### What you are asked to do
Only one stretch of the listing below is wanted. Begin at the line that has "specialize (IH g1", stop after the line that has "mlfq_step s s'.", and repeat every line in between exactly.

### Excerpted records
★ ★ ★

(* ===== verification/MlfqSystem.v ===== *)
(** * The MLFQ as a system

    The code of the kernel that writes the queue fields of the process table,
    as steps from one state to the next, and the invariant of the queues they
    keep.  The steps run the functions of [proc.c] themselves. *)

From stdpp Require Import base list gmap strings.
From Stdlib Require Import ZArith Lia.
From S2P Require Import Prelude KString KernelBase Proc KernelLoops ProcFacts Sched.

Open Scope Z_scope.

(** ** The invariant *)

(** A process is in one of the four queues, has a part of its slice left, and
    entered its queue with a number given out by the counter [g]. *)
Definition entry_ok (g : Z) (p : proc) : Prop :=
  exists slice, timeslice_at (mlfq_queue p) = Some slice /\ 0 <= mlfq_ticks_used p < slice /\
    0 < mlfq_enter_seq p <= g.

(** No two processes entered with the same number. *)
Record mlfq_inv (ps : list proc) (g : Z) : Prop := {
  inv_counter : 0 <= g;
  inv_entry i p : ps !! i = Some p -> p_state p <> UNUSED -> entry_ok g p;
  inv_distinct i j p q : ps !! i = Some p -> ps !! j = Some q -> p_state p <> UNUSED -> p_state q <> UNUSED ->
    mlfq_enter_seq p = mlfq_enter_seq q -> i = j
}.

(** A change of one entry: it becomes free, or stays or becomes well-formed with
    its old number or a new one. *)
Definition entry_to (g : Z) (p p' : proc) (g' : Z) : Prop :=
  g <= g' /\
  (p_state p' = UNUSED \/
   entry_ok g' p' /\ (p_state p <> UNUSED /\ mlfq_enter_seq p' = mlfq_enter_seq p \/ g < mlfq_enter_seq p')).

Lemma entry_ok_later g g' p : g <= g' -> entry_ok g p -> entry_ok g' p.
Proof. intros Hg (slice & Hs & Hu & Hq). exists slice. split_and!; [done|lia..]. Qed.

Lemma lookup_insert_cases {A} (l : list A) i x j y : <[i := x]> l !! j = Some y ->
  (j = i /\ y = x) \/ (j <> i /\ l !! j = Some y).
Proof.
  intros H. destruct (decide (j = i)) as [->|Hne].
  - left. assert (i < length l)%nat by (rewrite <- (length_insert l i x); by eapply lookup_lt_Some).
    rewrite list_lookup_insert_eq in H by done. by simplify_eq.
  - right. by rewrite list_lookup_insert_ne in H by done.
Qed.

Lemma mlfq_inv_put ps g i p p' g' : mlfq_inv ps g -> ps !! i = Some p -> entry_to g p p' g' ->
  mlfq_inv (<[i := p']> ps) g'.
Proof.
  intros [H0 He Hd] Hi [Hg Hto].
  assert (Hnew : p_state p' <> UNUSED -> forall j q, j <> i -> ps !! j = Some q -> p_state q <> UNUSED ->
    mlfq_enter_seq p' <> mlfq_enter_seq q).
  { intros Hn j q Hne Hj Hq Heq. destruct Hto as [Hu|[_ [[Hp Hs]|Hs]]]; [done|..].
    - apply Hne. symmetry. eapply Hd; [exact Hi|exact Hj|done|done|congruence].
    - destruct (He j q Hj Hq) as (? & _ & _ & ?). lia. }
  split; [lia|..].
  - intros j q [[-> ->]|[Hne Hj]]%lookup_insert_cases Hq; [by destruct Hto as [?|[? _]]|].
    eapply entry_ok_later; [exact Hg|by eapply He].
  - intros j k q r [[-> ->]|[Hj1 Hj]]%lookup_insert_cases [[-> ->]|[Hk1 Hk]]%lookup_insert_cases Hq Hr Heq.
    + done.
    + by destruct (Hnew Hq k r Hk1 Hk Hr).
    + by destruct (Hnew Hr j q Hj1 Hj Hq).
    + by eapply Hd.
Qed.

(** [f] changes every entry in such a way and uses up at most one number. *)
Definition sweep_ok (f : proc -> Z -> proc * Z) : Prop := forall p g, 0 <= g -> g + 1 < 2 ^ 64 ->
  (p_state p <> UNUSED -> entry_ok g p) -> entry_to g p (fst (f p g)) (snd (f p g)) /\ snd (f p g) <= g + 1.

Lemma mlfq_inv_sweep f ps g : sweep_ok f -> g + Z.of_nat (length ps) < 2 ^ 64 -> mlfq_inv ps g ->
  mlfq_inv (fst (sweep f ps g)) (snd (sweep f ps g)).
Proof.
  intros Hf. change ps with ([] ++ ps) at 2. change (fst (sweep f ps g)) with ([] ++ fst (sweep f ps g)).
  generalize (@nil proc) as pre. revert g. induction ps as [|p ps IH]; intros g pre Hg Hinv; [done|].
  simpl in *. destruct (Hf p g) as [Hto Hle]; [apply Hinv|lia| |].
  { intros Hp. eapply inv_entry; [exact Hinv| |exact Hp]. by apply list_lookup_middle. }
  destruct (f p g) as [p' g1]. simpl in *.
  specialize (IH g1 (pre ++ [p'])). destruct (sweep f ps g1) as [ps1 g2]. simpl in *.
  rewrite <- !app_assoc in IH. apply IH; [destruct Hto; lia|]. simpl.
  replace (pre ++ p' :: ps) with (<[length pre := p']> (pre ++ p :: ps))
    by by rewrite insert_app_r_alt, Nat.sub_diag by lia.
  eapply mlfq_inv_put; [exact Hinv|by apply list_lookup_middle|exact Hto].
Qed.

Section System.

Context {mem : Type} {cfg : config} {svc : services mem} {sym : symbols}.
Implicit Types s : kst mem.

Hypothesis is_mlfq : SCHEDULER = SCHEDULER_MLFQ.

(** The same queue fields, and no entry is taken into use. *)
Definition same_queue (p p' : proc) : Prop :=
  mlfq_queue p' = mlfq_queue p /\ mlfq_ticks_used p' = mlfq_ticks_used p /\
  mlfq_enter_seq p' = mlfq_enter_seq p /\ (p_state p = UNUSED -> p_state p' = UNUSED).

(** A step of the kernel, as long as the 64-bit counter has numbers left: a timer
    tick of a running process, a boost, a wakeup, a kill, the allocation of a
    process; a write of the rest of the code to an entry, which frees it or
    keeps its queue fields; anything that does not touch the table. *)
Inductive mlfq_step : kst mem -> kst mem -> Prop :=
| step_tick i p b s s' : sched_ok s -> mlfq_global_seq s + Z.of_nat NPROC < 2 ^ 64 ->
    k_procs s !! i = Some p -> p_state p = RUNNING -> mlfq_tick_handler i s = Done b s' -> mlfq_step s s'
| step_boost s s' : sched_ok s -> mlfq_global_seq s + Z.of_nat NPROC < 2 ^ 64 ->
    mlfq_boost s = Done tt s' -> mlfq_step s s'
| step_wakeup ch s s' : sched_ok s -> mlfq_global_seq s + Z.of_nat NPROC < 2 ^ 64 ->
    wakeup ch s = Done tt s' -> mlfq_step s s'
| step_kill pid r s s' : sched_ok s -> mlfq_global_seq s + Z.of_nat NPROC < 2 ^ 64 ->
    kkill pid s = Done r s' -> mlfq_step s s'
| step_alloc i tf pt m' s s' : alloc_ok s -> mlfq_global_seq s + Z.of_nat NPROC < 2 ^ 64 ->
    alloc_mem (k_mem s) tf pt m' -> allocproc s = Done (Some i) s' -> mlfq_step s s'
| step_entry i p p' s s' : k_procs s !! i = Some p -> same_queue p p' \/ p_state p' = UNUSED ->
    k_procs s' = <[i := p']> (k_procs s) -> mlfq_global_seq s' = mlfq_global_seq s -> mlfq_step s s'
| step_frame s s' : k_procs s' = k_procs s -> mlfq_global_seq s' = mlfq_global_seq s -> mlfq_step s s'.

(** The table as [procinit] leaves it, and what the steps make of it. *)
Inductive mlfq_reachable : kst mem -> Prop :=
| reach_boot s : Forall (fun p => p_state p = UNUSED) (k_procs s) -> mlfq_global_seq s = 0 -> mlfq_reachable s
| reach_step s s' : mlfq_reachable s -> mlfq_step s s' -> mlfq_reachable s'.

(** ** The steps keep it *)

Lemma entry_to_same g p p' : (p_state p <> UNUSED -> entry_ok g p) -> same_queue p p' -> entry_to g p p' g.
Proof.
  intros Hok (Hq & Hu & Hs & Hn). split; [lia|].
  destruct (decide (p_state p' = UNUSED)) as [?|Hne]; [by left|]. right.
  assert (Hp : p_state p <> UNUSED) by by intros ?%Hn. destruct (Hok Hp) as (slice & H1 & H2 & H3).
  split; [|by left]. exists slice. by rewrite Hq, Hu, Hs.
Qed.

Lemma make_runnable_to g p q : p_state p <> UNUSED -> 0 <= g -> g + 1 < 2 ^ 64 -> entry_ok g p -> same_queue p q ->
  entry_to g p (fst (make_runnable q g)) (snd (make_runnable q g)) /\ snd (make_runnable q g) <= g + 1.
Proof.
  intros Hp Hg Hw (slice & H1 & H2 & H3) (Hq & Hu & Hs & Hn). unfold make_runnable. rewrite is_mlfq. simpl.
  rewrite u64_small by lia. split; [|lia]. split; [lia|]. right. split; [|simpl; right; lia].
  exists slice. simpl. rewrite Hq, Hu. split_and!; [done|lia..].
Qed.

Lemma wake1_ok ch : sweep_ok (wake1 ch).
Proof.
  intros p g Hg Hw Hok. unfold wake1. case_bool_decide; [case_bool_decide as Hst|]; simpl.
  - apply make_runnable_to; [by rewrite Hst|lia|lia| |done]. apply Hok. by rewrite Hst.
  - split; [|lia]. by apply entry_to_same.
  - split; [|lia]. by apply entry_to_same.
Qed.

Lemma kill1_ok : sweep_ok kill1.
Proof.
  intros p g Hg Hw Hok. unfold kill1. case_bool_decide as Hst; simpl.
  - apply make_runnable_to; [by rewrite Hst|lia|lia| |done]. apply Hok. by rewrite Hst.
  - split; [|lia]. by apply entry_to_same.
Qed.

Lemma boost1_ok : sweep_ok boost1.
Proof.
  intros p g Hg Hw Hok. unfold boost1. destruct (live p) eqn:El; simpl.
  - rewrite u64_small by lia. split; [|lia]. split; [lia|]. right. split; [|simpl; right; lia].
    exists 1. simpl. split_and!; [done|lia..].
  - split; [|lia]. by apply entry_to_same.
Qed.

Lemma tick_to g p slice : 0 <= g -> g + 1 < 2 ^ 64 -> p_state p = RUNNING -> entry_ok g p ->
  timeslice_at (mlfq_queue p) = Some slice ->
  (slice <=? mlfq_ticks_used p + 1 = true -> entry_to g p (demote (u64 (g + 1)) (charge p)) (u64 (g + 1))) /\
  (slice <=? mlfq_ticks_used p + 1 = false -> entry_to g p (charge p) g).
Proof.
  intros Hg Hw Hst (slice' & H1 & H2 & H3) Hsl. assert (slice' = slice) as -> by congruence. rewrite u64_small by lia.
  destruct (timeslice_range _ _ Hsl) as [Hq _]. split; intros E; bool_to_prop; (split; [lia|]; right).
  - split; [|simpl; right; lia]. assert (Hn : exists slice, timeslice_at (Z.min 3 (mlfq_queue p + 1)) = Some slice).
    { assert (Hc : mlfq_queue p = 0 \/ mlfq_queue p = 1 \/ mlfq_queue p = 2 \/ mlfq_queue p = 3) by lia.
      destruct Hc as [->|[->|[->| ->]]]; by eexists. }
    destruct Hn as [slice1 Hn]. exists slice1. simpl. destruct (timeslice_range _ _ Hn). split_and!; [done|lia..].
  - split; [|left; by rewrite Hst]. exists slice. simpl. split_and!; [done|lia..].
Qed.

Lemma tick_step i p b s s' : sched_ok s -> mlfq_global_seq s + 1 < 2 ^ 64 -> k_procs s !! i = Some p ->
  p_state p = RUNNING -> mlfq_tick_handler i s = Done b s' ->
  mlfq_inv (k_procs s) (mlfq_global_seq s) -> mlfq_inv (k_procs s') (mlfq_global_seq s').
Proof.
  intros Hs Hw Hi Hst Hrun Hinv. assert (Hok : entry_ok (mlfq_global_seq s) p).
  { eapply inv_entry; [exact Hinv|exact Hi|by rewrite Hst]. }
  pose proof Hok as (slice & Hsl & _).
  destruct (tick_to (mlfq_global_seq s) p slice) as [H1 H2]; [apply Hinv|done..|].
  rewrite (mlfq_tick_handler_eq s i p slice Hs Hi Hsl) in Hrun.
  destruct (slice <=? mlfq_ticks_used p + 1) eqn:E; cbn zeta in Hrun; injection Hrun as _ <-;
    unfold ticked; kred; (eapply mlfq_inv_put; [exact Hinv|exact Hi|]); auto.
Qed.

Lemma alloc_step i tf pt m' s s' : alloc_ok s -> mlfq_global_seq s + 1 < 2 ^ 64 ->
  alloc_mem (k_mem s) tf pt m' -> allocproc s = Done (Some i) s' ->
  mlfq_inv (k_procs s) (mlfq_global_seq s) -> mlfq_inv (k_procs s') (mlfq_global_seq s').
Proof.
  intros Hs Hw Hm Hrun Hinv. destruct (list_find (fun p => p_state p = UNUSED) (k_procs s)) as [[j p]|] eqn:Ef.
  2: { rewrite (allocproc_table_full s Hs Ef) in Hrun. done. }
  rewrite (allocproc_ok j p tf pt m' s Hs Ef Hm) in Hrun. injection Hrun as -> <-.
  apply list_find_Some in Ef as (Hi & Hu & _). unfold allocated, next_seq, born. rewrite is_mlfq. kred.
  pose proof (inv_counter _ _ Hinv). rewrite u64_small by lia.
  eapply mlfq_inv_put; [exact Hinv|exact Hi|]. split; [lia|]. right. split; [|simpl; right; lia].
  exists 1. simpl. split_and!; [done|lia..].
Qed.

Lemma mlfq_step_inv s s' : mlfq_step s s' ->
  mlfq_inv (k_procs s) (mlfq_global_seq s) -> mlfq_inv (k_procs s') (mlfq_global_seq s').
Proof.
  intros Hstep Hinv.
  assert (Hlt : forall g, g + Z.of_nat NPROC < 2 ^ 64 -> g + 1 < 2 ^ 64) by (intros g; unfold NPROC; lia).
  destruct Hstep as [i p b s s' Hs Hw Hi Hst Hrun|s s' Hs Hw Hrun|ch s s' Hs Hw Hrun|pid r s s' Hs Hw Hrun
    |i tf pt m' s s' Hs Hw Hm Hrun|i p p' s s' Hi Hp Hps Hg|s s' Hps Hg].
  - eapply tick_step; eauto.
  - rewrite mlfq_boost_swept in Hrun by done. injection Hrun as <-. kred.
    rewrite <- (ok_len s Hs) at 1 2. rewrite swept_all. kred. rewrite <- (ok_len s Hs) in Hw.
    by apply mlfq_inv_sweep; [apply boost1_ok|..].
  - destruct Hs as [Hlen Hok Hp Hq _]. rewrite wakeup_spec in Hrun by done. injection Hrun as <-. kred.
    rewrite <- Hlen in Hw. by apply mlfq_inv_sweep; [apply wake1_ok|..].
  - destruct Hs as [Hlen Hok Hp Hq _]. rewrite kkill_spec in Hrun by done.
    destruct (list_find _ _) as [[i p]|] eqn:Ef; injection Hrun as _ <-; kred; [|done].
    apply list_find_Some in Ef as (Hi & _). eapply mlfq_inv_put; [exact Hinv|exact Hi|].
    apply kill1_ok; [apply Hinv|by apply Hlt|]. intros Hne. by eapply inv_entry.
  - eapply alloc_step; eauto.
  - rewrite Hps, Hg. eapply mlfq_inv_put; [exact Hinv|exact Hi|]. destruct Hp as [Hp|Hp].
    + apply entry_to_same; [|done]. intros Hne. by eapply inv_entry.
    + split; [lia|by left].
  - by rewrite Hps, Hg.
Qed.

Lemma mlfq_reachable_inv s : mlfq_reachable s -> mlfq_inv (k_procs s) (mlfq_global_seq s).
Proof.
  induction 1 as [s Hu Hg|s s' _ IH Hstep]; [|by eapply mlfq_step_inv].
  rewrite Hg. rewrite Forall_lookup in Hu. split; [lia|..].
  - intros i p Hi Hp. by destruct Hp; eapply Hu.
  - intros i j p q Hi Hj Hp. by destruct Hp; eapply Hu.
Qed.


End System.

★ ★ ★

### The answer
  specialize (IH g1 (pre ++ [p'])). destruct (sweep f ps g1) as [ps1 g2]. simpl in *.
  rewrite <- !app_assoc in IH. apply IH; [destruct Hto; lia|]. simpl.
  replace (pre ++ p' :: ps) with (<[length pre := p']> (pre ++ p :: ps))
    by by rewrite insert_app_r_alt, Nat.sub_diag by lia.
  eapply mlfq_inv_put; [exact Hinv|by apply list_lookup_middle|exact Hto].
Qed.

Section System.

Context {mem : Type} {cfg : config} {svc : services mem} {sym : symbols}.
Implicit Types s : kst mem.

Hypothesis is_mlfq : SCHEDULER = SCHEDULER_MLFQ.

(** The same queue fields, and no entry is taken into use. *)
Definition same_queue (p p' : proc) : Prop :=
  mlfq_queue p' = mlfq_queue p /\ mlfq_ticks_used p' = mlfq_ticks_used p /\
  mlfq_enter_seq p' = mlfq_enter_seq p /\ (p_state p = UNUSED -> p_state p' = UNUSED).

(** A step of the kernel, as long as the 64-bit counter has numbers left: a timer
    tick of a running process, a boost, a wakeup, a kill, the allocation of a
    process; a write of the rest of the code to an entry, which frees it or
    keeps its queue fields; anything that does not touch the table. *)
Inductive mlfq_step : kst mem -> kst mem -> Prop :=
| step_tick i p b s s' : sched_ok s -> mlfq_global_seq s + Z.of_nat NPROC < 2 ^ 64 ->
    k_procs s !! i = Some p -> p_state p = RUNNING -> mlfq_tick_handler i s = Done b s' -> mlfq_step s s'
| step_boost s s' : sched_ok s -> mlfq_global_seq s + Z.of_nat NPROC < 2 ^ 64 ->
    mlfq_boost s = Done tt s' -> mlfq_step s s'
| step_wakeup ch s s' : sched_ok s -> mlfq_global_seq s + Z.of_nat NPROC < 2 ^ 64 ->
    wakeup ch s = Done tt s' -> mlfq_step s s'
| step_kill pid r s s' : sched_ok s -> mlfq_global_seq s + Z.of_nat NPROC < 2 ^ 64 ->
    kkill pid s = Done r s' -> mlfq_step s s'
| step_alloc i tf pt m' s s' : alloc_ok s -> mlfq_global_seq s + Z.of_nat NPROC < 2 ^ 64 ->
    alloc_mem (k_mem s) tf pt m' -> allocproc s = Done (Some i) s' -> mlfq_step s s'
| step_entry i p p' s s' : k_procs s !! i = Some p -> same_queue p p' \/ p_state p' = UNUSED ->
    k_procs s' = <[i := p']> (k_procs s) -> mlfq_global_seq s' = mlfq_global_seq s -> mlfq_step s s'
| step_frame s s' : k_procs s' = k_procs s -> mlfq_global_seq s' = mlfq_global_seq s -> mlfq_step s s'.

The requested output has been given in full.